Later years and death

After a March 1976 coup Berni moved to New York City, where he continued painting, engraving, collaging, and exhibiting. New York struck him as luxurious, consumerist, materially wealthy, and spiritually poor. He conveyed these observations in subsequent work with a touch of social irony. His New York paintings display a great protagonism of color[3] and include Aeropuerto (Airport), Los Hippies, Calles de Nueva York (Streets of New York), Almuerzo (Lunch), Chelsea Hotel, and Promesa de castidad (Promise of Chastity).[2] He also produced several decorative panels, scenographic sketches, illustrations, and collaborations for books.[3]

Berni’s work had gradually become more spiritual and reflective. In 1980 he completed the paintings Apocalipsis (Apocalypse) and La crucifixion (The Crucifixion) for the Chapel of San Luis Gonzaga in Las Heras, where they were installed the following year.[1]

Antonio Berni died on October 13, 1981 in Buenos Aires, where he had been working on a Martin Fierro monument. The monument was inaugurated in San Martin on November 17 of the same year.[1] In an interview shortly before his death he said, “Art is a response to life. To be an artist is to undertake a risky way to live, to adopt one of the greatest forms of liberty, to make no compromise. Painting is a form of love, of transmitting the years in art.”[2]

Legacy

Since the late 1960s, various Argentine musicians have written and recorded Juanito Laguna songs. Mercedes Sosa recorded the songs Juanito Laguna remonta un barrilete (on her 1967 album Para cantarle a mi gente) and La navidad de Juanito Laguna (on her 1970 album Navidad con Mercedes Sosa).
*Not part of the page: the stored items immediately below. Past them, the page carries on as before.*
(** * The server-side monitored item of node-opcua

    A shallow embedding of [lib/server/monitored_item.js]: the parameter
    normaliser, the sampler bindings, the filter evaluator, the bounded
    notification queue and the monitoring-mode state machine, followed by
    the properties of the specification that were checked against them.

    Conventions of the embedding.
    - JavaScript numbers are exact here: integer quantities (handles, queue
      size, sampling interval in milliseconds, the two 32-bit words of a
      64-bit integer) are [Z], the payload of a numeric variant and the
      deadband value are [Q].  [NaN], which the subtraction of two arrays
      produces, is a value of its own.
    - A method of [MonitoredItem] is a computation in a state-and-exception
      monad: a JavaScript exception leaves the fields as they were mutated up
      to the [throw].  Methods that only touch the fields run on a
      [MonitoredItem]; those that also set timers or listeners run on a
      [State], the item together with the [World] around it.
    - Readings are values, and every reading handed to the item is an object
      of its own.  The alias the item itself creates, between the reading
      handed to [_enqueue_value] and [oldDataValue], is written out:
      [_enqueue_value] returns the reading as it left it, [recordValue]
      stores that one, and [old_is_back] remembers that the two are one
      object for the one later write through the queue.
    - Callbacks that run later (the answer of [readValueAsync], the answer of
      the sampling function, an interval that elapses, an event of the node)
      are steps of their own, see [Op].
    - The functions imported from [lib/datamodel] ([sameDataValue],
      [apply_timestamps], [extractRange], [NumericRange.overlap]) are not part
      of the sources at hand; they are the operations of the class
      [DataModel]. *)

From Stdlib Require Import ZArith QArith Qabs Lia.
From stdpp Require Import base list.

Local Open Scope Z_scope.

(** ** Exceptions and the monad of methods *)

Inductive Exn : Type :=
| AssertionError   (* a failed [assert(...)] of better-assert *)
| TypeError.       (* a property read on [null] or [undefined] *)

Inductive Outcome (A : Type) : Type :=
| Return (a : A)
| Throw (e : Exn).
Arguments Return {A} a.
Arguments Throw {A} e.

Definition Js (S A : Type) : Type := S -> Outcome A * S.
In 2005, a compilation CD commemorating Berni’s 100th birthday included songs by César Isella, Marcelo San Juan, Dúo Salteño, Eduardo Falú, and Las Voces Blancas, as well as two short recordings of Berni speaking in interviews.[5]

Several Argentine government organizations also celebrated Berni’s centennial in 2005, including the Ministerio de Educación, Ciencia y Tecnología de la Nación, and Secretaría de Turismo de la Nación. Berni’s daughter Lily curated an art show entitled Un cuadro para Juanito, 40 años después (A painting for Juanito, 40 years later). Through the organization De Todos Para Todos (By All For All), children across Argentina studied Berni’s art, then created their own using his collage techniques.[5][10]

In July 2008, thieves disguised as police officers stole fifteen Berni paintings that were being transported from a suburb to the Bellas Artes National Museum. Culture Secretary Jose Nun described the paintings as being “of great national value,” and described the robbery as “an enormous loss to Argentine culture.”[11]